§ **What this task involves**: Using the listing below, give the number of lines where "mbind" appears, and nothing else.
Study material Start Marker
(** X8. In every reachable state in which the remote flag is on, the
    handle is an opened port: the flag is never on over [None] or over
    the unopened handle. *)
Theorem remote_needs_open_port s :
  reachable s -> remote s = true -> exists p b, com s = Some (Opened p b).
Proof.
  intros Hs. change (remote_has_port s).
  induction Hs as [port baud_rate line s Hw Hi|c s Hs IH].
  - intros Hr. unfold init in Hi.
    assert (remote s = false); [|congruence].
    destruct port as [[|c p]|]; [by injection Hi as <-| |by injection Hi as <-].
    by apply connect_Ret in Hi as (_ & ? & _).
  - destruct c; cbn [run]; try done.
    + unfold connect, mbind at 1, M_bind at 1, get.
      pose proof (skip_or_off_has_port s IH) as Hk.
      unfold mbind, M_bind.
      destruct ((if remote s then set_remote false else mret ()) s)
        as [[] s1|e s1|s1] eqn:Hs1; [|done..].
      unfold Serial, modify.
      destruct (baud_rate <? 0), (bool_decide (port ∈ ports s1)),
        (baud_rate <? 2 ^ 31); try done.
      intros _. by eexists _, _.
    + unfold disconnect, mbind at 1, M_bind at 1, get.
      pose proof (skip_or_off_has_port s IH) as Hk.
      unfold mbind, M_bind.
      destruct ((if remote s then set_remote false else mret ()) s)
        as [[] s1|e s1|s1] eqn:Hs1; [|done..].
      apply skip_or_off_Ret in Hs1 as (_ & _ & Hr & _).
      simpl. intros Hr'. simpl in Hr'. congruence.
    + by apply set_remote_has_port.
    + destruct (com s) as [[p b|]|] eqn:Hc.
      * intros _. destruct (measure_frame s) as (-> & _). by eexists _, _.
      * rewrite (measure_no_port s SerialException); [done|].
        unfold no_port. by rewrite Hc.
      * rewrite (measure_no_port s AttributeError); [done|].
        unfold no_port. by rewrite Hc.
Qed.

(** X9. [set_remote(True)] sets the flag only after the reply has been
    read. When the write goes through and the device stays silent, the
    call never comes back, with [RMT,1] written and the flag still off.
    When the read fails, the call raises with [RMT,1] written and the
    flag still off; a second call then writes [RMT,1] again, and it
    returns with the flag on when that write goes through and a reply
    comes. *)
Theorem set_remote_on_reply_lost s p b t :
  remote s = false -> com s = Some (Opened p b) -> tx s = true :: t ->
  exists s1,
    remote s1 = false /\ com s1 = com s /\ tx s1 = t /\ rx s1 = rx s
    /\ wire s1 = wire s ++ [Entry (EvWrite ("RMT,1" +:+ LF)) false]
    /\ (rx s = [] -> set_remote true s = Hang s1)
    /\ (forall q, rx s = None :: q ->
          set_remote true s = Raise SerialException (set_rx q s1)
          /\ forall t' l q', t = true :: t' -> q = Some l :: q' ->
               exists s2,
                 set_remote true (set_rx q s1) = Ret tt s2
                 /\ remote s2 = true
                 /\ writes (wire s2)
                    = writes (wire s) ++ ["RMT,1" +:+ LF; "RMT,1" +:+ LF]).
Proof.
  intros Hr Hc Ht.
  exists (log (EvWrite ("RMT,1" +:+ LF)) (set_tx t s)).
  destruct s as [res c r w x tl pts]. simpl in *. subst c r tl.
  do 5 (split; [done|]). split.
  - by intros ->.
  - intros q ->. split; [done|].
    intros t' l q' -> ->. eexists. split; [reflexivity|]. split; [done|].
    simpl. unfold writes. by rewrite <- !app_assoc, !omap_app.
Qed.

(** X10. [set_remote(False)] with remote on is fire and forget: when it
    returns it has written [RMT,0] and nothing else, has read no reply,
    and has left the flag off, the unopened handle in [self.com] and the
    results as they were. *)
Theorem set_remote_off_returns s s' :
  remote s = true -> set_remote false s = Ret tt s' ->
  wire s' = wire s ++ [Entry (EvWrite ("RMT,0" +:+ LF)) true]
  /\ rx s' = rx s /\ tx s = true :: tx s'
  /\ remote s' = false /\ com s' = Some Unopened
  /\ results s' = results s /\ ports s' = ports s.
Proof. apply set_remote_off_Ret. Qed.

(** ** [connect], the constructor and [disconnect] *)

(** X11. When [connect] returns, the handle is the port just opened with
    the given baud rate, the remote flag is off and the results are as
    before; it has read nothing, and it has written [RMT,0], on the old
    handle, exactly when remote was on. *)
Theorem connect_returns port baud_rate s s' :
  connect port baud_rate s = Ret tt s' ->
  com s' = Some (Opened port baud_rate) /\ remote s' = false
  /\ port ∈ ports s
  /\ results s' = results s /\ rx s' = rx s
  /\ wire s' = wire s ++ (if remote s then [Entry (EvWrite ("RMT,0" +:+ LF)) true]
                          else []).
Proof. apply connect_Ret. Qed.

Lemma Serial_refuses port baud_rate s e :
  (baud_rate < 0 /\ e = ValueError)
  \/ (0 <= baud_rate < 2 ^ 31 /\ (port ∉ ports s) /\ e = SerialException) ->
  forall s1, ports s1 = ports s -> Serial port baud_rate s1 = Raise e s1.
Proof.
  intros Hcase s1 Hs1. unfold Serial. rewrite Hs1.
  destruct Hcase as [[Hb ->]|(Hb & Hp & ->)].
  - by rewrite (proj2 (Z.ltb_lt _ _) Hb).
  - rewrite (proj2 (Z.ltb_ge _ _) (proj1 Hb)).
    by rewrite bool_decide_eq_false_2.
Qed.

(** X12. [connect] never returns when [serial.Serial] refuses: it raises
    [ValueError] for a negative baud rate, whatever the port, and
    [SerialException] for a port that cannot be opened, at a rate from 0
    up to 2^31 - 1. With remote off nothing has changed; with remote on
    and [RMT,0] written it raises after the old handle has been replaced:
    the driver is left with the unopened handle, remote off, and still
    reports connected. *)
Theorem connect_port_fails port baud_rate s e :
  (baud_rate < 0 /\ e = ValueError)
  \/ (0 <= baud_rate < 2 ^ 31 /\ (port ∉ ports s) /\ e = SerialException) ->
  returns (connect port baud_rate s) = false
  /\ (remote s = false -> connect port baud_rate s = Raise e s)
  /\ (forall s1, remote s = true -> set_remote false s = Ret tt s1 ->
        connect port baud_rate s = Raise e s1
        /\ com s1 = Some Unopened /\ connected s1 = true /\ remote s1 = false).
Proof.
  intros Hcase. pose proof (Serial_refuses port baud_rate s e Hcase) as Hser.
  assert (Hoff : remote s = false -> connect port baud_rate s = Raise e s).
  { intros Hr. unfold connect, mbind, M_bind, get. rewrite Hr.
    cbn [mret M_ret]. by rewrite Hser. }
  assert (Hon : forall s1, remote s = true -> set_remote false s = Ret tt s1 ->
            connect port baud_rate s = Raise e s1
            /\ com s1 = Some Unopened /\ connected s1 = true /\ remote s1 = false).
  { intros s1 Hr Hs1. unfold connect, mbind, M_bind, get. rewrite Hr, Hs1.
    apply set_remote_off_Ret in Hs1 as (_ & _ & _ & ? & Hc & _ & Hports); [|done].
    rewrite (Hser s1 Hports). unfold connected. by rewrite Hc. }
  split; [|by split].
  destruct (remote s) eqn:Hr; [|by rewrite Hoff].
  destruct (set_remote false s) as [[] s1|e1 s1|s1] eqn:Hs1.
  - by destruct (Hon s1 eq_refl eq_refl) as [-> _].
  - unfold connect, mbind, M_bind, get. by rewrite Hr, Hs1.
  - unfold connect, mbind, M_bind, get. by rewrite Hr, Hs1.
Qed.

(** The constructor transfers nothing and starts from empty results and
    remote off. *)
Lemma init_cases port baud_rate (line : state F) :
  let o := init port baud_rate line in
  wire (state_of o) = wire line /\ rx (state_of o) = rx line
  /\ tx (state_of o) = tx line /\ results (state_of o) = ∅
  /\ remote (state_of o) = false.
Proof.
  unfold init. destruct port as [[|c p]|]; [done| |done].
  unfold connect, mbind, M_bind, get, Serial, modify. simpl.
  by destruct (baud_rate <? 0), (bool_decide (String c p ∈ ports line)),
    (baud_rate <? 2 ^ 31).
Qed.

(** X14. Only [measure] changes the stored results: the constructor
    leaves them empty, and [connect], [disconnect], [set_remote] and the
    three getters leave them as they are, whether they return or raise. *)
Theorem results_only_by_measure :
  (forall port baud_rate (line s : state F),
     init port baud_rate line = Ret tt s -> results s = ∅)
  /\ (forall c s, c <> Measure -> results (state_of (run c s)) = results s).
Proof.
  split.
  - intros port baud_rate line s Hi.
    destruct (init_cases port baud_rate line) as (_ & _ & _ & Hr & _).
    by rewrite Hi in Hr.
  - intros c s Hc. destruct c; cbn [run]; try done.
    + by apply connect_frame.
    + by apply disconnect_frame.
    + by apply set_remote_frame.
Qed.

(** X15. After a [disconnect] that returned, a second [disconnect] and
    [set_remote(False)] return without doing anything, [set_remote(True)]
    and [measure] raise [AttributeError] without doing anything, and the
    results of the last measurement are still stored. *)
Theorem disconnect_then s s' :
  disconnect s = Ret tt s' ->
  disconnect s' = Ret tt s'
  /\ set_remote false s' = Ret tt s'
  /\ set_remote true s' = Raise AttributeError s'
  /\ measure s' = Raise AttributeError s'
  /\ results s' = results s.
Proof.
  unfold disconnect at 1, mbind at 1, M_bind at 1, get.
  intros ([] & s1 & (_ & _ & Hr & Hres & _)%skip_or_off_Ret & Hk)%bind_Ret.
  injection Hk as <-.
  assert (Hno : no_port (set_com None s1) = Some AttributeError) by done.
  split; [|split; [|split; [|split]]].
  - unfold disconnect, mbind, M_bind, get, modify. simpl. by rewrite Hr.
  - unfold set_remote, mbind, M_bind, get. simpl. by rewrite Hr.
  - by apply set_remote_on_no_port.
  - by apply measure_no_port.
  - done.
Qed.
Study material End Marker
§ **Solved exercise**: 12